Der US-Dollar-Index (DXY), ein Index, der den Wert des US-Dollars (USD) im Vergleich zu einem Korb von sechs Weltwährungen misst, notiert derzeit während der frühen Handelsstunden in Europa bei etwa 98,80. Der DXY fällt nach dem Signal von US-Präsident Donald Trump, dass der laufende Konflikt im Nahen Osten bald enden könnte.
Trump sagte während einer Pressekonferenz am Montag, dass der Krieg gegen den Iran "sehr bald" enden werde und fügte hinzu, dass die Ölpreise fallen werden. Darüber hinaus deutete die US-Regierung an, dass sie in Erwägung ziehe, die Kontrolle über die Straße von Hormuz zu übernehmen, um den Fluss von Tankern zu gewährleisten, was die Ängste vor einem Anstieg der Ölpreise verringert. Dies zieht den US-Dollar im Vergleich zu seinen Rivalen nach unten, da die Nachfrage nach sicheren Anlagen nachlässt.
Dennoch gab Trump keinen klaren Zeitrahmen für die Beendigung der Angriffe an, die den Nahen Osten und die globalen Märkte erschüttert haben, und das israelische Militär startete eine neue Welle von Angriffen auf den Iran und den Libanon.

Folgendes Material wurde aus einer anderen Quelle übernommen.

Definition set_uids (r e s f : Z) p : ProcessIdentity :=
  mkProcessIdentity r e s f (real_gid p) (effective_gid p) (saved_gid p) (fs_gid p) (nice p)
    (cap_permitted p) (cap_effective p) (cap_inheritable p) (cap_bounding p) (session_id p) (pgid p).
Definition set_gids (r e s f : Z) p : ProcessIdentity :=
  mkProcessIdentity (real_uid p) (effective_uid p) (saved_uid p) (fs_uid p) r e s f (nice p)
    (cap_permitted p) (cap_effective p) (cap_inheritable p) (cap_bounding p) (session_id p) (pgid p).
Definition set_caps (permitted effective inheritable bounding : Z) p : ProcessIdentity :=
  mkProcessIdentity (real_uid p) (effective_uid p) (saved_uid p) (fs_uid p)
    (real_gid p) (effective_gid p) (saved_gid p) (fs_gid p) (nice p)
    permitted effective inheritable bounding (session_id p) (pgid p).
Definition set_nice (n : Z) p : ProcessIdentity :=
  mkProcessIdentity (real_uid p) (effective_uid p) (saved_uid p) (fs_uid p)
    (real_gid p) (effective_gid p) (saved_gid p) (fs_gid p) n
    (cap_permitted p) (cap_effective p) (cap_inheritable p) (cap_bounding p) (session_id p) (pgid p).
Definition set_group (sid pg : Z) p : ProcessIdentity :=
  mkProcessIdentity (real_uid p) (effective_uid p) (saved_uid p) (fs_uid p)
    (real_gid p) (effective_gid p) (saved_gid p) (fs_gid p) (nice p)
    (cap_permitted p) (cap_effective p) (cap_inheritable p) (cap_bounding p) sid pg.

(** [u32::MAX], which stands for an id that is not to be changed. *)
Abbreviation NEG1 := (0xFFFFFFFF).
(** An id argument that is given and not among [l]. *)
Definition refused (id : Z) (l : list Z) : bool := negb (id =? NEG1) && negb (existsb (Z.eqb id) l).
Definition or_old (id old : Z) : Z := if id =? NEG1 then old else id.

(** ** User ids *)

Definition sys_setfsuid (uid : Z) p : Z * ProcessIdentity :=
  let prev := fs_uid p in
  if uid =? NEG1 then (prev, p)
  else
    let is_privileged := effective_uid p =? 0 in
    if is_privileged || (uid =? real_uid p) || (uid =? effective_uid p) || (uid =? saved_uid p) || (uid =? fs_uid p)
    then (prev, set_uids (real_uid p) (effective_uid p) (saved_uid p) uid p)
    else (prev, p).

Definition sys_setuid (uid : Z) p : Z * ProcessIdentity :=
  if effective_uid p =? 0 then (0, set_uids uid uid (saved_uid p) uid p)
  else if (uid =? real_uid p) || (uid =? effective_uid p)
  then (0, set_uids (real_uid p) uid (saved_uid p) uid p)
  else (errno EPERM, p).

Definition sys_setreuid (ruid euid : Z) p : Z * ProcessIdentity :=
  let is_root := effective_uid p =? 0 in
  if negb is_root && refused ruid [real_uid p; effective_uid p] then (errno EPERM, p)
  else if negb is_root && refused euid [real_uid p; effective_uid p; saved_uid p] then (errno EPERM, p)
  else
    let old_real_uid := real_uid p in
    let new_euid := or_old euid (effective_uid p) in
    let fs := if euid =? NEG1 then fs_uid p else new_euid in
    let saved := if negb (ruid =? NEG1) || negb (new_euid =? old_real_uid) then new_euid else saved_uid p in
    (0, set_uids (or_old ruid (real_uid p)) new_euid saved fs p).

Definition sys_setresuid (ruid euid suid : Z) p : Z * ProcessIdentity :=
  let is_root := effective_uid p =? 0 in
  let allowed := [real_uid p; effective_uid p; saved_uid p] in
  if negb is_root && refused ruid allowed then (errno EPERM, p)
  else if negb is_root && refused euid allowed then (errno EPERM, p)
  else if negb is_root && refused suid allowed then (errno EPERM, p)
  else
    (0, set_uids (or_old ruid (real_uid p)) (or_old euid (effective_uid p)) (or_old suid (saved_uid p))
          (or_old euid (fs_uid p)) p).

Die Unsicherheit im Zusammenhang mit den Konflikten im Nahen Osten könnte den DXY kurzfristig stützen.
Der US-Präsident sagte, der Krieg werde beendet, wenn der Iran nicht mehr in der Lage sei, Waffen gegen Washington, Israel und andere Verbündete einzusetzen. In der Zwischenzeit intensivierte die Islamische Revolutionsgarde (IRGC) ihre Operationen gegen die USA und Israel. Die IRGC kündigte den Beginn der Angriffe auf die technologische Infrastruktur des Feindes in der Region an.
Händler bereiten sich auf den US-VPI-Inflationsbericht für Februar am Mittwoch vor, um weitere Hinweise auf den Zinsweg der USA zu erhalten. Der Gesamt-VPI wird voraussichtlich einen Anstieg von 2,4 % im Jahresvergleich im Februar zeigen. Der Kern-VPI, der die oft volatilen Kategorien Lebensmittel und Energie ausschließt, wird voraussichtlich im gleichen Zeitraum um 2,5 % steigen. Wenn die Berichte schwächere als erwartete Ergebnisse zeigen, könnte dies den Greenback belasten.
Die Begriffe „Risk-on“ und „Risk-off“ beschreiben die Risikobereitschaft der Anleger. In einer „Risk-on“-Phase sind Investoren bereit, in risikoreichere Anlagen zu investieren, während sie in einer „Risk-off“-Phase sicherere Anlagen bevorzugen.
In „Risk-on“-Phasen steigen die Aktienmärkte, und auch Rohstoffe – abgesehen von Gold – gewinnen an Wert, da sie von einem positiven Wachstumsausblick profitieren. Währungen von rohstoffexportierenden Ländern sowie Kryptowährungen legen zu. In „Risk-off“-Zeiten gewinnen Staatsanleihen an Wert, Gold steigt, und sichere Währungen wie der Japanische Yen, der Schweizer Franken und der US-Dollar werden bevorzugt.
Währungen von rohstoffreichen Ländern wie Australien, Kanada und Neuseeland profitieren in Phasen der Risikobereitschaft („Risk-on“), da Rohstoffe in Zeiten wirtschaftlicher Expansion tendenziell im Preis steigen.
Die Währungen, die in Phasen von „Risk-off“-Stimmungen typischerweise an Wert gewinnen, sind der US-Dollar (USD), der japanische Yen (JPY) und der Schweizer Franken (CHF). Der US-Dollar profitiert in Krisenzeiten von seiner Rolle als Weltreservewährung, da Investoren vermehrt US-Staatsanleihen kaufen, die als besonders sicher gelten. Dies liegt daran, dass es als unwahrscheinlich angesehen wird, dass die größte Volkswirtschaft der Welt zahlungsunfähig wird. Der Yen verzeichnet durch die hohe Nachfrage nach japanischen Staatsanleihen Zuwächse, da ein Großteil dieser Anleihen von inländischen Investoren gehalten wird, die selbst in Krisenzeiten kaum Verkaufsdruck erzeugen. Der Schweizer Franken wird aufgrund strenger Bankgesetze, die den Kapitalschutz verbessern, als sicherer Hafen betrachtet.